(Saved entries)
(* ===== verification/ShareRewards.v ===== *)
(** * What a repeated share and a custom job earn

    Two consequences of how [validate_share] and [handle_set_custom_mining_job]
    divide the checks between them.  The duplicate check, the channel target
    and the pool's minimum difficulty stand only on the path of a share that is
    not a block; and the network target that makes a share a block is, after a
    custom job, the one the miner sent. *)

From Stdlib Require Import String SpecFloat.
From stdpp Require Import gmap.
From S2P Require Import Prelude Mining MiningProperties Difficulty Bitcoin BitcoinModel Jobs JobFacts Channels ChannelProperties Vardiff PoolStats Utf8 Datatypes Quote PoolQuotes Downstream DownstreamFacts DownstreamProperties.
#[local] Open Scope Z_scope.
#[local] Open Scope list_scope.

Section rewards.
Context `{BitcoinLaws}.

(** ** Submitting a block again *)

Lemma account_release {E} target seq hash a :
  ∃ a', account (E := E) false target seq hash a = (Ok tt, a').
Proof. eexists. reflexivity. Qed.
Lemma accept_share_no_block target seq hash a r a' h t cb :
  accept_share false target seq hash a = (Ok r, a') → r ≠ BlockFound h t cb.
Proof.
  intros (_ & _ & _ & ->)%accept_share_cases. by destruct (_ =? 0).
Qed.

==

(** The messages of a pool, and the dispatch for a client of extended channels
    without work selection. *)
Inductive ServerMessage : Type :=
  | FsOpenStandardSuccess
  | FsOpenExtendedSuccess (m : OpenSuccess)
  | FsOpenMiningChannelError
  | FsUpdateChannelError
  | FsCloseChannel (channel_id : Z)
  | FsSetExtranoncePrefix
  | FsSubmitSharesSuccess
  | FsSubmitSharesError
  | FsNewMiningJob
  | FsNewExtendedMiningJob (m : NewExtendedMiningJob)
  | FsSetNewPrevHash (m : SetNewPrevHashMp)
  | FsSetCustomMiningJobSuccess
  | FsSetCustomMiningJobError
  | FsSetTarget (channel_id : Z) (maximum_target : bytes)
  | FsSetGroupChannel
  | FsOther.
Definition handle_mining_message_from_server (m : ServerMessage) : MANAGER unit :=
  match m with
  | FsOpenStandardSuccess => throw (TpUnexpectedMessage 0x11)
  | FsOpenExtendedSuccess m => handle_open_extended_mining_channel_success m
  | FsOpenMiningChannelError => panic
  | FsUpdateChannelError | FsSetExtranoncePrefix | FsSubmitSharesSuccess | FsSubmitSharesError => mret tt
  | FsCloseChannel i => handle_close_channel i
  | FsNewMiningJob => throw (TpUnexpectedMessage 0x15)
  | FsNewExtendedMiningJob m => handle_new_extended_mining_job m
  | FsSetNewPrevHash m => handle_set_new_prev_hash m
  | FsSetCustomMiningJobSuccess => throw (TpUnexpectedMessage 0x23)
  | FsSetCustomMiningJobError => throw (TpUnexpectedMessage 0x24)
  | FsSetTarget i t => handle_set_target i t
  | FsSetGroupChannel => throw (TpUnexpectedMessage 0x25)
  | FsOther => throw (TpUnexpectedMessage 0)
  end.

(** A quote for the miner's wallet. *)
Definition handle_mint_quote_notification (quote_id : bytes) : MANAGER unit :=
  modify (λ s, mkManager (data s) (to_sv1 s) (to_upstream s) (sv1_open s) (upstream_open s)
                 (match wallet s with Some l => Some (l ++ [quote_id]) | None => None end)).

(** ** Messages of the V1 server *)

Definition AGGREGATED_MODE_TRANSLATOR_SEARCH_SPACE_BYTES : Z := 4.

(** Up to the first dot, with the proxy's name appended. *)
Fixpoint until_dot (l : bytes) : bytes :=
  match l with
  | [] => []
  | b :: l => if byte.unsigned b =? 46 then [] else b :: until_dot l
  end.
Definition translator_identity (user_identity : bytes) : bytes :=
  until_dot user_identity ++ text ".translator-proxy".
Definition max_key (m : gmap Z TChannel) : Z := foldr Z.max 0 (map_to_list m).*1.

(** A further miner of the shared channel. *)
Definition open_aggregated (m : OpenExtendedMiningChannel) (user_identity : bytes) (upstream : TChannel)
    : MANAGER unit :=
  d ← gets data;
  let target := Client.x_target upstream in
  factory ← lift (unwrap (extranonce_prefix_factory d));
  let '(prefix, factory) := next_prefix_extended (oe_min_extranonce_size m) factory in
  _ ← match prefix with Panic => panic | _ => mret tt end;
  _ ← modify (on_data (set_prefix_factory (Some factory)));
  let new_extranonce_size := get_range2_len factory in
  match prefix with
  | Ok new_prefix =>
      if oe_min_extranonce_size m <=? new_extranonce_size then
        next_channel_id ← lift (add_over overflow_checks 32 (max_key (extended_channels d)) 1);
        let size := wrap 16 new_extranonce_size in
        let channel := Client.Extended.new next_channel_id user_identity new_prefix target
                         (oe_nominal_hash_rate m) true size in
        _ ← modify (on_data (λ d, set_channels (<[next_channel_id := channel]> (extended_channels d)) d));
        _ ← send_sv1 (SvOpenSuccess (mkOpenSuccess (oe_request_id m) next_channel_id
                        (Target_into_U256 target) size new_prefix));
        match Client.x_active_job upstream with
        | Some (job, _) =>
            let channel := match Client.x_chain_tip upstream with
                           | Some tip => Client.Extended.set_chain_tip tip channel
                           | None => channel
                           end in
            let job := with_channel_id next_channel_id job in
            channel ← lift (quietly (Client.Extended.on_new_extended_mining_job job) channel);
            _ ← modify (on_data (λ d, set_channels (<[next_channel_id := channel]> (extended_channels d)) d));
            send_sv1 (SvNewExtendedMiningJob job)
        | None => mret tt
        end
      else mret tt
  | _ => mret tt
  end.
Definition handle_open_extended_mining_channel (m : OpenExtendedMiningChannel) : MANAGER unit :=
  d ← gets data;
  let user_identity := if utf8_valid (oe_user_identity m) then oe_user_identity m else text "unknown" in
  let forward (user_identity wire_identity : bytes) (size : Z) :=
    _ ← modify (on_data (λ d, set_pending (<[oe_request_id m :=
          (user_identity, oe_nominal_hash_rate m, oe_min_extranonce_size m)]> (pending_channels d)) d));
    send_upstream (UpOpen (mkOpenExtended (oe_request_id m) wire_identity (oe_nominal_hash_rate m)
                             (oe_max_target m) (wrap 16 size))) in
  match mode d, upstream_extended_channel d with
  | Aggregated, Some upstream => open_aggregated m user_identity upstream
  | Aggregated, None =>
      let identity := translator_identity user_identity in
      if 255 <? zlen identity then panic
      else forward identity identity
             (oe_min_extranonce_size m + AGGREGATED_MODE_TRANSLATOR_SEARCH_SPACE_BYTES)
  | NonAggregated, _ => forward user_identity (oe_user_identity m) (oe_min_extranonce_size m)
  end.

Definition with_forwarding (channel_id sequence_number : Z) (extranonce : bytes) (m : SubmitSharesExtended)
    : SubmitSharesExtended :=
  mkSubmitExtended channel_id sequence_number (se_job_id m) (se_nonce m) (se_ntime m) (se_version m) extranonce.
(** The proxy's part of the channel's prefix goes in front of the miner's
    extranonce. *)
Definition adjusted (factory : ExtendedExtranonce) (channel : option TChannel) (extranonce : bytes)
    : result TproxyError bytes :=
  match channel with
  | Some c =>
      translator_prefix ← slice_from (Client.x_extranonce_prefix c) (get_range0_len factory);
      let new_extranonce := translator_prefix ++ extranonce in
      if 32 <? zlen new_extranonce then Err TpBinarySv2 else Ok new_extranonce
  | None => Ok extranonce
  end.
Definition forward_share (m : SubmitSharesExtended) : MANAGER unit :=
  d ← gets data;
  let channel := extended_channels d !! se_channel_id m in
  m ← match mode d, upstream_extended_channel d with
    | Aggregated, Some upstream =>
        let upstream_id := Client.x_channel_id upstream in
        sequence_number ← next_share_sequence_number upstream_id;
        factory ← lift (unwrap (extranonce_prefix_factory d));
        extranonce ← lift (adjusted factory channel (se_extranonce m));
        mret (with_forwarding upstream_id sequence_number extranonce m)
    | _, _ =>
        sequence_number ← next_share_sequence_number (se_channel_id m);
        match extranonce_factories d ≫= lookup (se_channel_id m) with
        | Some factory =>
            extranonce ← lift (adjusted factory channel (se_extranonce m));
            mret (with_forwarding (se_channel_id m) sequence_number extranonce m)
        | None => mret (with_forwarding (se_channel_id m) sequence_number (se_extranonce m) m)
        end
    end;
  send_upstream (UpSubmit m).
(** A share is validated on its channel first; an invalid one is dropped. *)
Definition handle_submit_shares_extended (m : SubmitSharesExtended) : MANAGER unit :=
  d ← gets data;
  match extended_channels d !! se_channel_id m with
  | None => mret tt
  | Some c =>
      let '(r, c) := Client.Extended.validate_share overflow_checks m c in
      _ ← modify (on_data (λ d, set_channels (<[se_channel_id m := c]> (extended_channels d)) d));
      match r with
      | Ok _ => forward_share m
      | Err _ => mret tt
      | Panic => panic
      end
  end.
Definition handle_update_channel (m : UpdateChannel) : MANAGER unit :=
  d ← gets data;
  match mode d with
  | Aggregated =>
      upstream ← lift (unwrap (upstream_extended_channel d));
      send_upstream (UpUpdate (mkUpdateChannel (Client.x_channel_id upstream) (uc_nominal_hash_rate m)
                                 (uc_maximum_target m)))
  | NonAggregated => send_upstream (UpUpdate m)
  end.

...

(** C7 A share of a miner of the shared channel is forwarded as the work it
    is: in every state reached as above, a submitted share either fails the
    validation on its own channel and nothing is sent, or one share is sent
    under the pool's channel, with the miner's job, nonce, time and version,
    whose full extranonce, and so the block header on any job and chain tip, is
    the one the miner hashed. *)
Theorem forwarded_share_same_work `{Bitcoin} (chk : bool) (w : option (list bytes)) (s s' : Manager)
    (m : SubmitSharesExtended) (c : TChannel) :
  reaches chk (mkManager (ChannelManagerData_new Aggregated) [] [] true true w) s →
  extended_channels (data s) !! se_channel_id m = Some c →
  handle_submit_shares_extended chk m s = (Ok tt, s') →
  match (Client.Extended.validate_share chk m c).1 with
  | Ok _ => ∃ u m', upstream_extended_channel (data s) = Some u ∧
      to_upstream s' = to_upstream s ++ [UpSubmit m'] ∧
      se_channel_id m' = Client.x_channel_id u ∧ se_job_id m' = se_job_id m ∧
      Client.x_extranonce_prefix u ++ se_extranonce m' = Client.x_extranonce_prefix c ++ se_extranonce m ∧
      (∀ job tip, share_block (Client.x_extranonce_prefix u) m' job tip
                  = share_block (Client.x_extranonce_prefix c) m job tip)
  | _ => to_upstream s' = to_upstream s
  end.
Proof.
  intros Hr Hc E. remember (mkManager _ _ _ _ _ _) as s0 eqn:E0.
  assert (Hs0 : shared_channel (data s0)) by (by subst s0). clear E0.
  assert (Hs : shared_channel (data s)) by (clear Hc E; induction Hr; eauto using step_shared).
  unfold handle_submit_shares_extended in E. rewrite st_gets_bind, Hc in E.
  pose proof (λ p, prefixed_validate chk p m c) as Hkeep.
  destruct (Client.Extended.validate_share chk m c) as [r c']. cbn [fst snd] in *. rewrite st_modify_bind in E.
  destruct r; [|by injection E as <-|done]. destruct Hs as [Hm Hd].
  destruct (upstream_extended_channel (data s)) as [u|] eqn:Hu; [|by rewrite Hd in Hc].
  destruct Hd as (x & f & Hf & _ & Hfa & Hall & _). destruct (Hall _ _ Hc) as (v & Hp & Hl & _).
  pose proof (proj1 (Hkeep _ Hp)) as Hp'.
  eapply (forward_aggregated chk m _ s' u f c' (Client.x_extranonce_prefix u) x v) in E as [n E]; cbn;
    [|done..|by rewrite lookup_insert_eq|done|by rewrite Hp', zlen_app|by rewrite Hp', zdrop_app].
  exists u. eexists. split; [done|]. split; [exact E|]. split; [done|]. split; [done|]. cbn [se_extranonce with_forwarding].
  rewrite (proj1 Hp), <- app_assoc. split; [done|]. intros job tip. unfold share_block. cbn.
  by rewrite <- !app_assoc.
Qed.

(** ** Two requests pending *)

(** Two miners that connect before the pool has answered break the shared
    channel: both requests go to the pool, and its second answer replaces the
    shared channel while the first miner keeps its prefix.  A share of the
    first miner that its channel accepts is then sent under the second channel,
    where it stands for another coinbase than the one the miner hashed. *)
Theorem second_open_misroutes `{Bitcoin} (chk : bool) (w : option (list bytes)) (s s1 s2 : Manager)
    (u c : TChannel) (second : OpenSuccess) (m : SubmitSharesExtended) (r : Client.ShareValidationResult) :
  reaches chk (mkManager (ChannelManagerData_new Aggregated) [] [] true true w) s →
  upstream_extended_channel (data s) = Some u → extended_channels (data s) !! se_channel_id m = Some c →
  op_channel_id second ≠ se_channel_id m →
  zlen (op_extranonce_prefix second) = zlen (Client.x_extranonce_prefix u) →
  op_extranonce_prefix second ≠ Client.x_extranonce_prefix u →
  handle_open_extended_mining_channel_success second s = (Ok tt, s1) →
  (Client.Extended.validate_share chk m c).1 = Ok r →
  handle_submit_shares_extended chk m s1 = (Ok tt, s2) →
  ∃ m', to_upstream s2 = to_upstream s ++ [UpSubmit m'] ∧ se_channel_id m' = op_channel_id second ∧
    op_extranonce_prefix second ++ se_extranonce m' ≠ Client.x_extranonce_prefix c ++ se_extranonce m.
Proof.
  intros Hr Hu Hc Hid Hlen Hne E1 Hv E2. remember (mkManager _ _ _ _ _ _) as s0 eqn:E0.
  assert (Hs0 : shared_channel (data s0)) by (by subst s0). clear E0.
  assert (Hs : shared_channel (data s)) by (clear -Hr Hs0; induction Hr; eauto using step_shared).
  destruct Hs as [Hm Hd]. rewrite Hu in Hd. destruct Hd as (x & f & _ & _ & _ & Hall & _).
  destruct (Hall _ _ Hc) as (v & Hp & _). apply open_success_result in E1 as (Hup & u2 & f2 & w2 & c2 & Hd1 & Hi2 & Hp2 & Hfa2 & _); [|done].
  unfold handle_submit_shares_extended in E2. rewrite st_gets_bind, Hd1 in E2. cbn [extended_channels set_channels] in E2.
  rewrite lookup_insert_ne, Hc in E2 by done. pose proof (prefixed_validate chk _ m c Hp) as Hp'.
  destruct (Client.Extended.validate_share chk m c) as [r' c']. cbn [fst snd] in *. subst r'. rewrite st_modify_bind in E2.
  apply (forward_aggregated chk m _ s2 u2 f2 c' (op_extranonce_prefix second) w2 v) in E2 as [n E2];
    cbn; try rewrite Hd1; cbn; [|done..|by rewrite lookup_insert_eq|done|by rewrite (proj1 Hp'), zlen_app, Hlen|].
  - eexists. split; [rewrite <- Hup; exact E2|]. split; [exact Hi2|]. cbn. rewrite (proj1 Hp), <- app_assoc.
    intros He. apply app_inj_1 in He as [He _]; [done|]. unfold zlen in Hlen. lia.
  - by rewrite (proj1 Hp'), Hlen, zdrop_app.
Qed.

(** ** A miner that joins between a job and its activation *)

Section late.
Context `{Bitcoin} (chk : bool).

§ **Task brief**:
For this task, write out exactly the lines of the entries above, starting at the line with "m) (oe_min_extranonce_size m)" and ending at the line with "extranonce. *)", both included, and no others.

§ **Answer to this task**:
  | NonAggregated, _ => forward user_identity (oe_user_identity m) (oe_min_extranonce_size m)
  end.

Definition with_forwarding (channel_id sequence_number : Z) (extranonce : bytes) (m : SubmitSharesExtended)
    : SubmitSharesExtended :=
  mkSubmitExtended channel_id sequence_number (se_job_id m) (se_nonce m) (se_ntime m) (se_version m) extranonce.
(** The proxy's part of the channel's prefix goes in front of the miner's
    extranonce. *)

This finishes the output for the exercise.